Supporters of the Paleo diet believe that we should consume high amounts of our calories through animal fat and protein, restrict our diet to ‘natural’ foods such as nuts, and vegetables, and eschew ‘modern’ grains like wheat. However, archaeological evidence does not support this model.
Dr Christina Warinner‘s TEDxOU talk has gained over 1 million views on YouTube and provides an excellent comprehensive critique of the academic basis for the Paleo Diet. In summary, the diet has no archaeologically solid backing. The degree to which we are adapted to digesting meat is vastly overestimated in the modern version of the Paleo diet as our digestive tracts and dentition suggest a much more generalist set of adaptations, such as large molars that are not specifically tailored towards carnivorous diets. Furthermore, taphonomic bias (how materials survive or degrade in the archaeological record) adds to this the idea that we ate more meat as bones are much more likely to survive the test of time than any plant material.
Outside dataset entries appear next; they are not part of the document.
Lemma one_audit_entry_per_decision_witness :
  exists card act,
    trail_of (h_ext (e_h world_after)) =
      trail_of (h_ext (e_h test_world)) ++ [audit_event test_header true "ok" card act].
Proof.
  exact (one_audit_entry_per_decision test_engine test_request test_world world_after granted_result
    test_config ltac:(by_decision) eq_refl test_run).
Defined.

(** A granted request is granted once. Submitting its bytes again, right
    after, is denied: with [replay], or by the detector with [quarantined]; and
    with an active detector the reader ends in quarantine either way. *)
Theorem grant_is_not_replayable `{SodiumLaws, Env, Json} {W : Type}
    `{AccessStoreSpec W, !IAuditLog W, !AuditLogSpec W, !StoreAuditSpec W}
    (e : DecisionEngine) (b : bytes) (s s1 s2 : EState W) (r1 r2 : DecisionResult) :
  HandlerFacts.config_ok (_frameHandlerCfg e) -> ParserFacts.span_ok b ->
  FrameHandler.antiReplayEnabled (_frameHandlerCfg e) = true ->
  HandlerFacts.windows_ok (handler_of e) (e_h s) ->
  handleFrameBytes e b s = (s1, Ok r1) -> allow r1 = true ->
  handleFrameBytes e b s1 = (s2, Ok r2) ->
  allow r2 = false /\ reason r2 ∈ ["replay"; "quarantined"]%string /\
  (detector_active s = true ->
   in_quarantine s2 (Packet.reader_id (FrameHandler.hdr (frame_result e s b)))).
Proof.
  intros Hc Hb Har Hw E1 Ha1 E2.
  destruct (engine_returned e b s s1 r1 Hc Hb E1) as [-> A1].
  destruct (engine_returned e b s1 s2 r2 Hc Hb E2) as [-> A2].
  apply decision_allow in Ha1 as [Hd1 Ha1].
  assert (frame_result e s1 b =
    FrameHandler.makeError "replay" (FrameHandler.hdr (frame_result e s b))) as Hrep.
  { unfold frame_result at 1. rewrite (ac_policy _ _ _ _ A1).
    apply (HandlerFacts.verdict_replay (handler_of e) b _ _ _ (e_h s) (e_h s1) Hb Har Hw); [|done].
    apply (ac_windows _ _ _ _ A1). }
  pose proof (ac_quarantine _ _ _ _ A2) as Hq.
  unfold decision, engine_verdict. fold (frame_result e s1 b). rewrite Hrep in Hq |- *.
  cbn [FrameHandler.allow FrameHandler.reason FrameHandler.hdr FrameHandler.makeError negb] in *.
  rewrite (detector_active_same _ _ _ _ A1) in Hq.
  destruct (detector_refuses e (e_detector s1) (FrameHandler.hdr (frame_result e s b)));
    (split; [done|]; split; [set_solver|]); intros Hact;
    apply Hq; [by left|by right].
Qed.

Definition replayed_result : DecisionResult := createDeniedResult "replay".

Lemma grant_is_not_replayable_witness : reason replayed_result ∈ ["replay"; "quarantined"]%string.
Proof.
  exact (proj1 (proj2 (grant_is_not_replayable test_engine test_request test_world world_after
    (handleFrameBytes test_engine test_request world_after).1 granted_result replayed_result
    test_config ltac:(by_decision) eq_refl
    (HandlerFacts.windows_ok_new test_handler _ _ test_config_ok)
    test_run eq_refl (run_of _ _ _ ltac:(vm_compute; reflexivity))))).
Defined.

(** Quarantine. Whatever bytes arrive with a quarantined reader's
    identifier, valid or not, the active detector's denial is returned,
    [quarantined]; the reader stays in quarantine, and the engine leaves every
    other reader's detector state as it was. *)
Theorem quarantined_reader_denied `{SodiumLaws, Env, Json} {W : Type}
    `{AccessStoreSpec W, !IAuditLog W, !AuditLogSpec W, !StoreAuditSpec W}
    (e : DecisionEngine) (b : bytes) (s s' : EState W) (r : DecisionResult)
    (d : Detector.ProtocolAnomalyDetector) :
  HandlerFacts.config_ok (_frameHandlerCfg e) -> ParserFacts.span_ok b ->
  e_detector s = Some d -> Detector.enabled (Detector._config d) = true ->
  let reader := Packet.reader_id (FrameHandler.hdr (frame_result e s b)) in
  Detector.isQuarantined d reader = true ->
  handleFrameBytes e b s = (s', Ok r) ->
  r = createDeniedResult "quarantined" /\
  exists d', e_detector s' = Some d' /\ Detector.isQuarantined d' reader = true /\
    forall q, q <> reader -> Detector.getState d' q = Detector.getState d q.
Proof.
  intros Hc Hb Ed Hen reader Hq E.
  destruct (engine_returned e b s s' r Hc Hb E) as [-> A].
  assert (detector_refuses e (e_detector s) (FrameHandler.hdr (frame_result e s b)) = true) as Hr
    by (rewrite Ed; unfold detector_refuses; fold reader; by rewrite Hen, Hq).
  split; [unfold decision, engine_verdict; fold (frame_result e s b); by rewrite Hr|].
  pose proof (ac_detector _ _ _ _ A) as Hd. rewrite Ed in Hd.
  destruct (e_detector s') as [d'|]; [|done].
  apply detector_evolves_keeps in Hd as (_ & Hk & Ho). exists d'. auto.
Qed.

Definition locked_world : EState world :=
  mkEState test_state (Some (Detector.run_call (Detector.CallNonceMismatch 1 5) test_detector)) None.

Lemma quarantined_reader_denied_witness :
  createDeniedResult "quarantined" = createDeniedResult "quarantined" /\
  exists d', e_detector (handleFrameBytes test_engine test_request locked_world).1 = Some d' /\
    Detector.isQuarantined d' 1 = true /\
    forall q, q <> 1 -> Detector.getState d' q
      = Detector.getState (Detector.run_call (Detector.CallNonceMismatch 1 5) test_detector) q.
Proof.
  exact (quarantined_reader_denied test_engine test_request locked_world
    (handleFrameBytes test_engine test_request locked_world).1 (createDeniedResult "quarantined")
    (Detector.run_call (Detector.CallNonceMismatch 1 5) test_detector)
    test_config ltac:(by_decision) eq_refl eq_refl ltac:(vm_compute; reflexivity)
    (run_of _ _ _ ltac:(vm_compute; reflexivity))).
Defined.

(** Junk bytes lock out reader 0. With an active detector and
    deterministic nonces, bytes that are not a frame at all are answered
    [quarantined], not with a parse error, and put reader 0 in quarantine: the
    default header is checked as if it had been received. (The hypothesis on
    the nonce fails only if the first bytes of an HMAC output are all zero.) *)
Theorem junk_quarantines_reader_zero `{SodiumLaws, Env, Json} {W : Type}
    `{AccessStoreSpec W, !IAuditLog W, !AuditLogSpec W, !StoreAuditSpec W}
    (e : DecisionEngine) (b : bytes) (s s' : EState W) (r : DecisionResult)
    (d : Detector.ProtocolAnomalyDetector) (err : exn) :
  HandlerFacts.config_ok (_frameHandlerCfg e) -> ParserFacts.span_ok b ->
  e_detector s = Some d -> Detector.enabled (Detector._config d) = true ->
  FrameHandler.nonceMode (_frameHandlerCfg e) = "deterministic"%string ->
  nonce_expected e Packet.Header_default = false ->
  FrameParser.parseFrame b (FrameHandler.maxCtLen (_frameHandlerCfg e)) = Throw err ->
  handleFrameBytes e b s = (s', Ok r) ->
  r = createDeniedResult "quarantined" /\ in_quarantine s' 0.
Proof.
  intros Hc Hb Ed Hen Hm Hn Hp E.
  destruct (engine_returned e b s s' r Hc Hb E) as [-> A].
  pose proof (frame_result_header e s b Hb) as Hh. rewrite Hp in Hh.
  assert (detector_refuses e (e_detector s) (FrameHandler.hdr (frame_result e s b)) = true) as Hr.
  { rewrite Ed, Hh. unfold detector_refuses.
    rewrite Hen, Hn, (bool_decide_true (FrameHandler.nonceMode _ = _)) by done.
    by rewrite orb_true_r. }
  split; [unfold decision, engine_verdict; fold (frame_result e s b); by rewrite Hr|].
  pose proof (ac_quarantine _ _ _ _ A (or_introl Hr)) as Hq. by rewrite Hh in Hq.
Qed.

Lemma junk_quarantines_reader_zero_witness :
  createDeniedResult "quarantined" = createDeniedResult "quarantined" /\
  in_quarantine (handleFrameBytes test_engine [1; 2; 3] test_world).1 0.
Proof.
  apply (junk_quarantines_reader_zero test_engine [1; 2; 3] test_world _
    (createDeniedResult "quarantined") test_detector (runtime_error "frame: too small"));
    first [exact test_config | by_decision | vm_compute; reflexivity].
Defined.

End EngineProps.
The role of geographical and environmental variability is greatly simplified in the diet and pays little regard to the seasonality and availability of certain crops and meats. This would have invariably altered what each group of Paleolithic hunters throughout the world would have eaten. Warriner cites as an example a ‘Paleo breakfast’ from an online source that includes blueberries from New England, avocados from Mexico and eggs from China. How would a paleo hunter-gatherer ever accessed this set of produce?
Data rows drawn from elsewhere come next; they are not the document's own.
(* ===== verification/Overlap.v ===== *)
(** Overlapping calls of the engine. The services call it under the mutex [m]
    (access_service.cpp, hw_service.cpp), the decision endpoint under
    [engineMutex] (main.cpp), on the same objects: two calls of one server exclude
    each other, two calls of different servers do not. What that means, at the
    granularity of the replay check, the decryption and the decision. *)
From Stdlib Require Import ZArith Lia.
From stdpp Require Import base option list gmap strings relations.
From S2P Require Import Prelude LittleEndian Wire Replay Crypto Keys Events Detector Access FrameHandling Engine.
Local Open Scope Z_scope.

Module Overlap.
Import FrameHandler.

Section Overlap.
Context `{Sodium, Env} {W : Type} `{IAccessStore W} (h : FrameHandler) (frameBytes : bytes).

(** [handle] up to the replay check: the frame and the window, or the error. *)
Definition begin_frame : M (HState W) (Frame.Frame * option Z + HandleResult) :=
  parseResult ← parseFrame h frameBytes;
  match parseResult with
  | inr err => mret (inr err)
  | inl frame =>
      '(err, currentKeyVersion) ← validateReader h frame;
      match err with
      | Some e => mret (inr e)
      | None =>
          match validateKeyVersion h frame currentKeyVersion with
          | Some e => mret (inr e)
          | None =>
              '(err, window) ← checkReplay h frame;
              match err with
              | Some e => mret (inr e)
              | None => mret (inl (frame, window))
              end
          end
      end
  end.

(** The rest of it. *)
Definition finish_frame (x : Frame.Frame * option Z + HandleResult) : M (HState W) HandleResult :=
  match x with
  | inl (frame, window) => tryDecrypt h frame window
  | inr err => mret err
  end.

End Overlap.

(** *** Two servers, two mutexes *)

Inductive server := Services | DecisionEndpoint.

(** How far the call of a thread has come. *)
Inductive progress :=
| Waiting
| Checked (x : Frame.Frame * option Z + HandleResult)
| Decrypted (r : HandleResult)
| Finished (r : res Engine.DecisionResult).

(** A thread: its server, the bytes it was sent, its progress. *)
Record thread := mkThread { origin : server; frameBytes : bytes; progress_of : progress }.

Definition set_progress (p : progress) (t : thread) : thread := mkThread (origin t) (frameBytes t) p.

(** In the call, with the mutex of its server. *)
Definition inside (t : thread) : bool :=
  match progress_of t with Checked _ | Decrypted _ => true | _ => false end.

Definition mutex_free (k : server) (ts : list thread) : Prop :=
  Forall (fun t => origin t = k -> inside t = false) ts.

Section Threads.
Context `{Sodium, Env, Json} {W : Type} `{IAccessStore W, !IAuditLog W} (e : Engine.DecisionEngine).
Import Engine.

(** The next part of a call. *)
Definition run_part (b : bytes) (p : progress) : M (EState W) progress :=
  match p with
  | Waiting => x ← on_h (begin_frame (handler_of e) b); mret (Checked x)
  | Checked x => r ← on_h (finish_frame (handler_of e) x); mret (Decrypted r)
  | Decrypted r => d ← decideFrame e (length b) r; mret (Finished (Ok d))
  | Finished r => mret (Finished r)
  end.

(** An exception ends the call. *)
Definition settle (r : res progress) : progress :=
  match r with Ok p => p | Throw ex => Finished (Throw ex) | Fault => Finished Fault end.

Definition config : Type := EState W * list thread.

Definition unfinished (t : thread) : Prop :=
  match progress_of t with Finished _ => False | _ => True end.

(** A thread goes on; to begin, the mutex of its server must be free. *)
Inductive step : config -> config -> Prop :=
| step_part i t s s' r ts :
    ts !! i = Some t -> unfinished t ->
    (progress_of t = Waiting -> mutex_free (origin t) ts) ->
    run_part (frameBytes t) (progress_of t) s = (s', r) ->
    step (s, ts) (s', <[i := set_progress (settle r) t]> ts).

(** Whole calls, one after the other. *)
Inductive call_step : config -> config -> Prop :=
| step_call i t s s' r ts :
    ts !! i = Some t -> progress_of t = Waiting ->
    handleFrameBytes e (frameBytes t) s = (s', r) ->
    call_step (s, ts) (s', <[i := set_progress (Finished r) t]> ts).

Definition granted (t : thread) : bool :=
  match progress_of t with Finished (Ok d) => allow d | _ => false end.

Definition grants (ts : list thread) : nat := length (filter (fun t => granted t = true) ts).

End Threads.
End Overlap.

(** ** What the calls of one server are meant to be *)

Module OverlapSpec.
Import Engine EngineSpec EngineFacts Overlap.

Section OverlapSpec.
Context `{SodiumLaws, Env, Json} {W : Type}.
Context `{AccessStoreSpec W, !IAuditLog W, !AuditLogSpec W, !StoreAuditSpec W} (e : DecisionEngine).

(** One thread after the other is given the verdict of the specification on its
    bytes, in the state the thread before left, with what that verdict does to
    policy, trail, windows and detector; or its call throws. *)
Inductive verdict_step : config -> config -> Prop :=
| verdict_given i t s s' ts :
    ts !! i = Some t -> progress_of t = Waiting -> after_call e (frameBytes t) s s' ->
    verdict_step (s, ts)
      (s', <[i := set_progress (Finished (Ok (o_result (decision e s (frameBytes t))))) t]> ts)
| verdict_failed i t s s' r ts :
    ts !! i = Some t -> progress_of t = Waiting -> (forall d, r <> Ok d) ->
    handleFrameBytes e (frameBytes t) s = (s', r) ->
    verdict_step (s, ts) (s', <[i := set_progress (Finished r) t]> ts).

End OverlapSpec.
End OverlapSpec.

(** ** Lemmas *)

Module OverlapFacts.
Import FrameHandler HandlerSpec HandlerFacts Overlap.

Section Parts.
Context `{SodiumLaws, Env} {W : Type} `{IAccessStore W}.
Context (h : FrameHandler) (b : bytes).

(** The two parts are the call. *)
Lemma handle_split (s : HState W) : handle h b s = (x ← begin_frame h b; finish_frame h x) s.
Proof.
  unfold handle, begin_frame. cbv [mbind M_bind mret M_ret].
  destruct (parseFrame h b s) as [s1 [[f|e]|e|]]; [|done..].
  destruct (validateReader h f s1) as [s2 [[[e|] kv]|e|]]; [done| |done..].
  destruct (validateKeyVersion h f kv); [done|].
  by destruct (checkReplay h f s2) as [s3 [[[e|] w]|e|]].
Qed.

(** The reader checks leave the windows alone, whatever the store does. *)
Definition kept_windows (s s' : HState W) : Prop := h_windows s' = h_windows s.

#[local] Instance kept_windows_preorder : PreOrder kept_windows.
Proof. split; [done|]. intros s1 s2 s3. unfold kept_windows. congruence. Qed.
The globalisation of food is a very recent trend that would not have been available to Paleolithic peoples. While this would no doubt be a nutritious and satiating meal, it would not have been one eaten that was eaten by the affectionately named ‘Grok’. Additionally, Warinner cites the variability of nitrogen stable isotope studies and how the results of these studies are not solid evidence of heavy meat consumption; it is likely that animals and humans simply ate what was available and easily accessible in their immediate environment. There is an extreme element of plasticity in the hominid diet that cannot be rigidly defined by a set of inert genetic rules to live by. The Paleo diet is academically unfounded and essentially erroneous, but that doesn’t necessarily mean it is unhealthy.
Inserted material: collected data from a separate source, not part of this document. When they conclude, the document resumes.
Lemma transaction_throws (l : SqliteAuditLog) (ev : Audit.AuditEvent) t (d d' : D) e :
  (forall d : D, (sqlite_run (Sql.text Sql.LastEntryHash) [] d).2.2 = SQLITE_DONE) -> in_tx t d ->
  (if negb (_chainEnabled l) then
     insertAuditEntry ev zero_hash zero_hash ;;
     execOrThrow (Sql.text Sql.Commit)
   else
     prev ← getLastEntryHash;
     let entry := computeEntryHash l prev ev in
     insertAuditEntry ev prev entry ;;
     updateAnchor entry (Audit.ts_unix_ms ev) ;;
     execOrThrow (Sql.text Sql.Commit)) d = (d', Throw e) ->
  committed (content d') = t.
Proof.
  intros Hq Ht. destruct (_chainEnabled l); cbn [negb].
  - apply tx_then_commit; [by apply tx_last_hash|done|]. intros prev d1 T1.
    apply tx_then_commit; [apply tx_insert|done|]. intros [] d2 T2.
    apply tx_then_commit; [apply tx_anchor|done|]. intros [] d3 T3. by apply commit_throws.
  - apply tx_then_commit; [apply tx_insert|done|]. intros [] d2 T2. by apply commit_throws.
Qed.

Lemma transaction_no_fault (l : SqliteAuditLog) (ev : Audit.AuditEvent) t (d d' : D) :
  (forall d : D, (sqlite_run (Sql.text Sql.LastEntryHash) [] d).2.2 = SQLITE_DONE) -> in_tx t d ->
  (if negb (_chainEnabled l) then
     insertAuditEntry ev zero_hash zero_hash ;;
     execOrThrow (Sql.text Sql.Commit)
   else
     prev ← getLastEntryHash;
     let entry := computeEntryHash l prev ev in
     insertAuditEntry ev prev entry ;;
     updateAnchor entry (Audit.ts_unix_ms ev) ;;
     execOrThrow (Sql.text Sql.Commit)) d <> (d', Fault).
Proof.
  intros Hq Ht. destruct (_chainEnabled l); cbn [negb].
  - apply (tx_then_no_fault t); [by apply tx_last_hash|done|]. intros prev d1 T1.
    apply (tx_then_no_fault t); [apply tx_insert|done|]. intros [] d2 T2.
    apply (tx_then_no_fault t); [apply tx_anchor|done|]. intros [] d3 _. apply exec_no_fault.
  - apply (tx_then_no_fault t); [apply tx_insert|done|]. intros [] d2 _. apply exec_no_fault.
Qed.

(** An append that does not return has committed nothing. *)
Lemma append_committed (l : SqliteAuditLog) (ev : Audit.AuditEvent) (d d' : D) r :
  (forall d : D, (sqlite_run (Sql.text Sql.LastEntryHash) [] d).2.2 = SQLITE_DONE) ->
  append l ev d = (d', r) -> r = Ok tt \/ committed (content d') = committed (content d).
Proof.
  intros Hq. unfold append. unfold mbind at 1, M_bind at 1.
  destruct (execOrThrow (Sql.text Sql.Begin) d) as [d1 [[]|e1|]] eqn:Eb; cycle 1.
  { intros [= <- _]. right. by eapply exec_failed_committed. }
  { unfold execOrThrow in Eb. by destruct (sqlite_exec _ d) as [? [?|]]. }
  destruct (Sql.saved (content d)) as [t0|] eqn:Hs.
  { unfold execOrThrow in Eb. destruct (sqlite_exec _ d) as [d2 [?|]] eqn:Ex; [done|].
    apply exec_ok in Ex as [rows Hm]. cbn in Hm. by rewrite Hs in Hm. }
  set (t := Sql.current (content d)).
  assert (committed (content d) = t) as -> by (unfold committed; by rewrite Hs).
  assert (in_tx t d1) as Ht by by eapply begin_in_tx.
  unfold try_catch.
  match goal with |- match ?x with _ => _ end = _ -> _ =>
    destruct x as [d2 [[]|e2|]] eqn:Et; [intros [= _ <-]; by left| |] end; cycle 1.
  { intros _. exfalso. by eapply (transaction_no_fault l ev t d1 d2). }
  assert (committed (content d2) = t) as Hc2 by (by eapply (transaction_throws l ev t d1 d2 e2)).
  intros Er. right. unfold mbind, M_bind in Er.
  destruct (execOrThrow (Sql.text Sql.Rollback) d2) as [d3 [[]|e3|]] eqn:Erb;
    pose proof (rollback_committed _ _ _ _ Hc2 Erb); injection Er as <- _; done.
Qed.

(** One that returns began outside a transaction. *)
Lemma append_began (l : SqliteAuditLog) (ev : Audit.AuditEvent) (d d' : D) :
  append l ev d = (d', Ok tt) -> Sql.saved (content d) = None.
Proof.
  unfold append. intros E. apply M_bind_inv_ok in E as (d1 & [] & Eb & _).
  unfold execOrThrow in Eb. destruct (sqlite_exec _ d) as [d2 [?|]] eqn:Ex; [done|].
  apply exec_ok in Ex as [rows Hm]. cbn in Hm. by destruct (Sql.saved (content d)).
Qed.

End Atomic.
End ChainFacts.

(** ** The log behind [IAuditLog] *)

Module AuditInstance.
Import SqliteAuditLog ChainSpec ChainFacts StoreSpec StoreFacts.

Section AuditInstance.
Context {D : Type} `{SodiumLaws, SqliteReliable D} (l : SqliteAuditLog).

Definition sqlite_audit : IAuditLog D := {| Access.append := append l |}.

(** An append that returned stored its event, and nothing else of the tables
    but the anchor changed. *)
Lemma append_ok (e : Audit.AuditEvent) (w w' : D) :
  event_ok e -> append l e w = (w', Ok tt) ->
  trail (Sql.current (content w')) = trail (Sql.current (content w)) ++ [e] /\
  policy (Sql.current (content w')) = policy (Sql.current (content w)).
Proof.
  intros He E.
  destruct (wp_ok False _ w w' tt _ (wp_append False (False_ind _) l e w He (False_ind _)) E)
    as (prev & entry & i & a & Hc & _).
  rewrite Hc. cbn [Sql.current]. split; [|done]. unfold trail. cbn [Sql.audit_log Sql.set_anchor Sql.set_audit].
  rewrite fmap_app. cbn. by rewrite new_row_event.
Qed.

Definition sqlite_audit_spec : @AuditLogSpec D sqlite_audit.
Proof.
  refine (@Build_AuditLogSpec D sqlite_audit (fun d => trail (Sql.current (content d)))
    (fun d => Sql.saved (content d) = None /\ log_ready (Sql.current (content d))) _).
  intros e w w' He E. by apply append_ok.
Defined.

Lemma sqlite_store_audit_spec :
  @StoreAuditSpec D _ sqlite_store_spec sqlite_audit sqlite_audit_spec.
Proof.
  split.
  - intros e w w' He E. by apply (append_ok e w w').
  - intros c w Hc. destruct (role_run c w Hc) as (d' & E & Hd). cbn in E |- *. rewrite E. cbn. by rewrite Hd.
  - intros d r w Hr. destruct (allowed_run d r w Hr) as (d' & E & Hd). cbn in E |- *. rewrite E. cbn. by rewrite Hd.
  - intros r w. destruct (version_run r w) as (d' & E & Hd). cbn in E |- *. rewrite E. cbn. by rewrite Hd.
  - intros r d w. destruct (bound_run r d w) as (d' & E & Hd). cbn in E |- *. rewrite E. cbn. by rewrite Hd.
  - intros c w Hc. destruct (role_run c w Hc) as (d' & E & Hd). cbn in E |- *. rewrite E. cbn. by rewrite Hd.
  - intros d r w Hr. destruct (allowed_run d r w Hr) as (d' & E & Hd). cbn in E |- *. rewrite E. cbn. by rewrite Hd.
  - intros r w. destruct (version_run r w) as (d' & E & Hd). cbn in E |- *. rewrite E. cbn. by rewrite Hd.
  - intros r d w. destruct (bound_run r d w) as (d' & E & Hd). cbn in E |- *. rewrite E. cbn. by rewrite Hd.
Qed.

Lemma sqlite_audit_returns : @AuditReturns D sqlite_audit sqlite_audit_spec.
Proof.
  split. intros e w He Hw.
  destruct (wp_returns True _ _ _ (wp_append True (fun _ => _) l e w He (fun _ => Hw)) I) as (w' & [] & E & _).
  by exists w'.
Qed.

End AuditInstance.
End AuditInstance.

(** ** Properties of the audit log *)

Module AuditProps.
Import Helpers SqliteAuditLog ChainSpec ChainFacts ToySodium MemDb.

Definition test_log : SqliteAuditLog := mkSqliteAuditLog (replicate 32 9) true.

(** An empty log, as [initSchema] leaves it. *)
Definition empty_db : Sql.database :=
  (SqliteAuditLog.initSchema (Sql.mkDatabase Sql.no_tables None true)).1.

Definition test_event : Audit.AuditEvent := Audit.mkAuditEvent 1234 1 2 42 true "ok" "aa" "open".
Definition other_event : Audit.AuditEvent := Audit.mkAuditEvent 1235 1 2 43 false "forbidden" "bb" "open".

Definition one_entry : Sql.database := (append test_log test_event empty_db).1.
Definition two_entries : Sql.database := (append test_log other_event one_entry).1.

Example test_verified :
  (AuditVerify.verifyAuditChain true (_key test_log) two_entries).2
  = Ok (AuditVerify.mkResult true (-1) "").
Proof. vm_compute. reflexivity. Qed.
Warinner is not alone in her views, The Paleodiet Meets Paloepathology conference held in Santiago de Compostela, Spain in October 2015 gathered researchers from 27 universities and 17 countries to discuss the current research using skeletal biogeochemistry to understand links between mobility, ancient health, and diet. Of the papers presented, Aurora Grandal d’Anglad’s research on dietary study using stable isotopes and DNA supported the idea that fluctuations in climate and variability in an animal’s diet throughout their lifetime is a result of selecting foods that are opportunistically available and down to geographical availability. Consequently, there are serious implications for human paleodietary analysis. The role of the individual and cultural selection of foods played a large role in what people were eating.
In future posts I will consider the impact of individual and social selection of foods and behavioural adaptations throughout human history and how this has shaped our own ability to digest and respond to different types of diet in view of our genetic heritage.